Malone had a successful collegiate career at University of Southern California as a 7-time All-American, 2-time NCAA Champion, and 5-time Pac-12 Champion. Malone was USC's first ever three-time captain and honored as Trojan of the Year in 2017.

Malone first competed internationally at the 2015 Summer Universiade in Gwangju, South Korea. He won gold in the 200m freestyle with a time of 1:47.15, bronze with 3:50.13 in the 400m freestyle, and another gold in the 4 × 200 m freestyle relay. Malone recorded the fastest split in that race with 1:47.06; the final time for the American team was 7:10.82.

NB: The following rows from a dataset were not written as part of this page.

(** [shutil.rmtree(path)]; removal of an existing directory is taken
    to succeed. *)
Definition shutil_rmtree (path : string) : M unit :=
  fun w =>
    match fs w !! path with
    | Some Dir =>
        (Ok tt, record (ShutilRmtree path) None (set_fs (prune path (fs w)) w))
    | Some (File _) =>
        let e := Foreign "NotADirectoryError" ("[Errno 20] Not a directory: '" ++ path ++ "'") in
        (Raised e, record (ShutilRmtree path) (Some e) w)
    | None =>
        let e := FileNotFoundError path in
        (Raised e, record (ShutilRmtree path) (Some e) w)
    end.

(** [os.listdir(path)]; only the failure matters, the listing is
    unused. *)
Definition os_listdir (path : string) : M unit :=
  fun w =>
    match fs w !! path with
    | Some Dir => (Ok tt, w)
    | Some (File _) =>
        (Raised (Foreign "NotADirectoryError" ("[Errno 20] Not a directory: '" ++ path ++ "'")), w)
    | None => (Raised (FileNotFoundError path), w)
    end.

Definition write_file (path : string) (contents : list Byte.byte) : M unit :=
  fun w => (Ok tt, set_fs (<[path := File contents]> (fs w)) w).

Definition read_file (path : string) : M (list Byte.byte) :=
  fun w =>
    match fs w !! path with
    | Some (File contents) => (Ok contents, w)
    | Some Dir =>
        (Raised (Foreign "IsADirectoryError" ("[Errno 21] Is a directory: '" ++ path ++ "'")), w)
    | None => (Raised (FileNotFoundError path), w)
    end.

(** [os.path.getsize(path)]; a directory reports the size of its
    entry. *)
Definition DIR_ENTRY_SIZE : Z := 4096.

Definition os_path_getsize (path : string) : M Z :=
  fun w =>
    match fs w !! path with
    | Some (File contents) => (Ok (Z.of_nat (length contents)), w)
    | Some Dir => (Ok DIR_ENTRY_SIZE, w)
    | None => (Raised (FileNotFoundError path), w)
    end.

(** Opening a file for writing creates or truncates it, inside an
    existing directory. *)
Definition create_file (path : string) : M unit :=
  fun w =>
    if parent_exists (fs w) path then write_file path [] w
    else (Raised (FileNotFoundError path), w).

(** [with cm: body].  Entering a writer opens its file; leaving always
    happens and is told whether the body failed. *)
Definition on_enter (cm : manager) : M unit :=
  match cm with
  | OpenW path | ZipFileW path => create_file path
  | TransactionAtomic | ConnectionCursor => ret tt
  end.

Definition is_raised {A} (r : result A) : bool :=
  match r with
  | Raised _ => true
  | Ok _ => false
  end.

Definition with_ {A} (cm : manager) (body : M A) : M A :=
  call (Enter cm) ;;
  on_enter cm ;;
  try_finally body (fun r => call (Exit cm (is_raised r))).

(** *** The stages *)

Definition create_directory (area : string) : M string :=
  let* t := datetime_now in
  let directory_name := "datagouvfr_publication_" ++ area ++ "_" ++ stamp t in
  os_mkdir directory_name ;;
  ret directory_name.

(** [cursor.copy_expert(sql, fp)]: the rows reach the file even when
    the call ends in an exception. *)
Definition copy_expert (sql dest : string) : M unit :=
  fun w =>
    let rows := copied_rows svc sql (ext w) in
    let '(o, x) := fault svc (CursorCopyExpert sql dest) (ext w) in
    (outcome o,
     record (CursorCopyExpert sql dest) o
       (set_fs (<[dest := File rows]> (fs w)) (set_ext x w))).

Definition create_csv (directory_name code_area : string) : M unit :=
  let sql := sql_query code_area in
  with_ (OpenW (file_path directory_name code_area ++ ".csv"))
    (with_ TransactionAtomic
       (with_ ConnectionCursor
          ((* custom statement timeout set at 48H *)
           call (CursorExecute "SET LOCAL statement_timeout = 172800000;") ;;
           copy_expert sql (file_path directory_name code_area ++ ".csv")))).

Definition sha1sum (filename : string) : M string :=
  let* contents := read_file filename in
  ret (sha1sum_of contents).

(** [zip.write(filename, arcname)] *)
Definition zip_write (archive filename arcname : string) : M unit :=
  let* contents := read_file filename in
  fun w =>
    let data := deflated svc arcname contents (ext w) in
    let '(o, x) := fault svc (ZipWrite archive filename arcname) (ext w) in
    (outcome o,
     record (ZipWrite archive filename arcname) o
       (set_fs (<[archive := File data]> (fs w)) (set_ext x w))).
(** Runs [(lo, hi, stride, delta)] of the simple lower-case mapping outside ASCII. *)
Definition lower_ranges : list (Z * Z * Z * Z) :=
  [
   (192, 214, 1, 32); (216, 222, 1, 32); (256, 302, 2, 1); (304, 304, 1, -199); (306,
   310, 2, 1); (313, 327, 2, 1); (330, 374, 2, 1); (376, 376, 1, -121); (377, 381, 2,
   1); (385, 385, 1, 210); (386, 388, 2, 1); (390, 390, 1, 206); (391, 391, 1, 1); (393,
   394, 1, 205); (395, 395, 1, 1); (398, 398, 1, 79); (399, 399, 1, 202); (400, 400, 1,
   203); (401, 401, 1, 1); (403, 403, 1, 205); (404, 404, 1, 207); (406, 406, 1, 211);
   (407, 407, 1, 209); (408, 408, 1, 1); (412, 412, 1, 211); (413, 413, 1, 213); (415,
   415, 1, 214); (416, 420, 2, 1); (422, 422, 1, 218); (423, 423, 1, 1); (425, 425, 1,
   218); (428, 428, 1, 1); (430, 430, 1, 218); (431, 431, 1, 1); (433, 434, 1, 217);
   (435, 437, 2, 1); (439, 439, 1, 219); (440, 440, 1, 1); (444, 444, 1, 1); (452, 452,
   1, 2); (453, 453, 1, 1); (455, 455, 1, 2); (456, 456, 1, 1); (458, 458, 1, 2); (459,
   475, 2, 1); (478, 494, 2, 1); (497, 497, 1, 2); (498, 500, 2, 1); (502, 502, 1, -97);
   (503, 503, 1, -56); (504, 542, 2, 1); (544, 544, 1, -130); (546, 562, 2, 1); (570,
   570, 1, 10795); (571, 571, 1, 1); (573, 573, 1, -163); (574, 574, 1, 10792); (577,
   577, 1, 1); (579, 579, 1, -195); (580, 580, 1, 69); (581, 581, 1, 71); (582, 590, 2,
   1); (880, 882, 2, 1); (886, 886, 1, 1); (895, 895, 1, 116); (902, 902, 1, 38); (904,
   906, 1, 37); (908, 908, 1, 64); (910, 911, 1, 63); (913, 929, 1, 32); (931, 939, 1,
   32); (975, 975, 1, 8); (984, 1006, 2, 1); (1012, 1012, 1, -60); (1015, 1015, 1, 1);
   (1017, 1017, 1, -7); (1018, 1018, 1, 1); (1021, 1023, 1, -130); (1024, 1039, 1, 80);
   (1040, 1071, 1, 32); (1120, 1152, 2, 1); (1162, 1214, 2, 1); (1216, 1216, 1, 15);
   (1217, 1229, 2, 1); (1232, 1326, 2, 1); (1329, 1366, 1, 48); (4256, 4293, 1, 7264);
   (4295, 4295, 1, 7264); (4301, 4301, 1, 7264); (5024, 5103, 1, 38864); (5104, 5109, 1,
   8); (7312, 7354, 1, -3008); (7357, 7359, 1, -3008); (7680, 7828, 2, 1); (7838, 7838,
   1, -7615); (7840, 7934, 2, 1); (7944, 7951, 1, -8); (7960, 7965, 1, -8); (7976, 7983,
   1, -8); (7992, 7999, 1, -8); (8008, 8013, 1, -8); (8025, 8031, 2, -8); (8040, 8047,
   1, -8); (8072, 8079, 1, -8); (8088, 8095, 1, -8); (8104, 8111, 1, -8); (8120, 8121,
   1, -8); (8122, 8123, 1, -74); (8124, 8124, 1, -9); (8136, 8139, 1, -86); (8140, 8140,
   1, -9); (8152, 8153, 1, -8); (8154, 8155, 1, -100); (8168, 8169, 1, -8); (8170, 8171,
   1, -112); (8172, 8172, 1, -7); (8184, 8185, 1, -128); (8186, 8187, 1, -126); (8188,
   8188, 1, -9); (8486, 8486, 1, -7517); (8490, 8490, 1, -8383); (8491, 8491, 1, -8262);
   (8498, 8498, 1, 28); (8544, 8559, 1, 16); (8579, 8579, 1, 1); (9398, 9423, 1, 26);
   (11264, 11311, 1, 48); (11360, 11360, 1, 1); (11362, 11362, 1, -10743); (11363,
   11363, 1, -3814); (11364, 11364, 1, -10727); (11367, 11371, 2, 1); (11373, 11373, 1,
   -10780); (11374, 11374, 1, -10749); (11375, 11375, 1, -10783); (11376, 11376, 1,
   -10782); (11378, 11378, 1, 1); (11381, 11381, 1, 1); (11390, 11391, 1, -10815);
   (11392, 11490, 2, 1); (11499, 11501, 2, 1); (11506, 11506, 1, 1); (42560, 42604, 2,
   1); (42624, 42650, 2, 1); (42786, 42798, 2, 1); (42802, 42862, 2, 1); (42873, 42875,
   2, 1); (42877, 42877, 1, -35332); (42878, 42886, 2, 1); (42891, 42891, 1, 1); (42893,
   42893, 1, -42280); (42896, 42898, 2, 1); (42902, 42920, 2, 1); (42922, 42922, 1,
   -42308); (42923, 42923, 1, -42319); (42924, 42924, 1, -42315); (42925, 42925, 1,
   -42305); (42926, 42926, 1, -42308); (42928, 42928, 1, -42258); (42929, 42929, 1,
   -42282); (42930, 42930, 1, -42261); (42931, 42931, 1, 928); (42932, 42946, 2, 1);
   (42948, 42948, 1, -48); (42949, 42949, 1, -42307); (42950, 42950, 1, -35384); (42951,
   42953, 2, 1); (42960, 42960, 1, 1); (42966, 42968, 2, 1); (42997, 42997, 1, 1);
   (65313, 65338, 1, 32); (66560, 66599, 1, 40); (66736, 66771, 1, 40); (66928, 66938,
   1, 39); (66940, 66954, 1, 39); (66956, 66962, 1, 39); (66964, 66965, 1, 39); (68736,
   68786, 1, 64); (71840, 71871, 1, 32); (93760, 93791, 1, 32); (125184, 125217, 1, 34) ].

At the 2015 World Aquatics Championships in Kazan, Russia, Malone won a silver medal as a newcomer to the U.S. swimming team in the 4 × 200 m freestyle relay. He swam a 1:46.92 split on the third leg for a final time of 7:04.75, behind the British team by 0.4 seconds.

At the 2016 Olympic Trials, Malone finished 10th in the 400 free (3:50.73) and 15th in the 200 free (1:48.85). Malone graduated from USC in 2018 and moved to New York City to work at the Late Show with Stephen Colbert briefly before returning to swimming later that year. He began training again with Wildcat Aquatics at Northwestern University and made his professional debut at the Tyr Pro Swim Series in Des Moines, placing 4th overall in the 400m freestyle (3:53.8) and 10th in the 200m (1:50.44), qualifying for the 2020 Olympic Trials in both events.

In fall 2019, Malone began training with Team Elite Aquatics in San Diego, California in preparation for the 2020 Olympics.

Malone is now in technology sales at software company Watershed.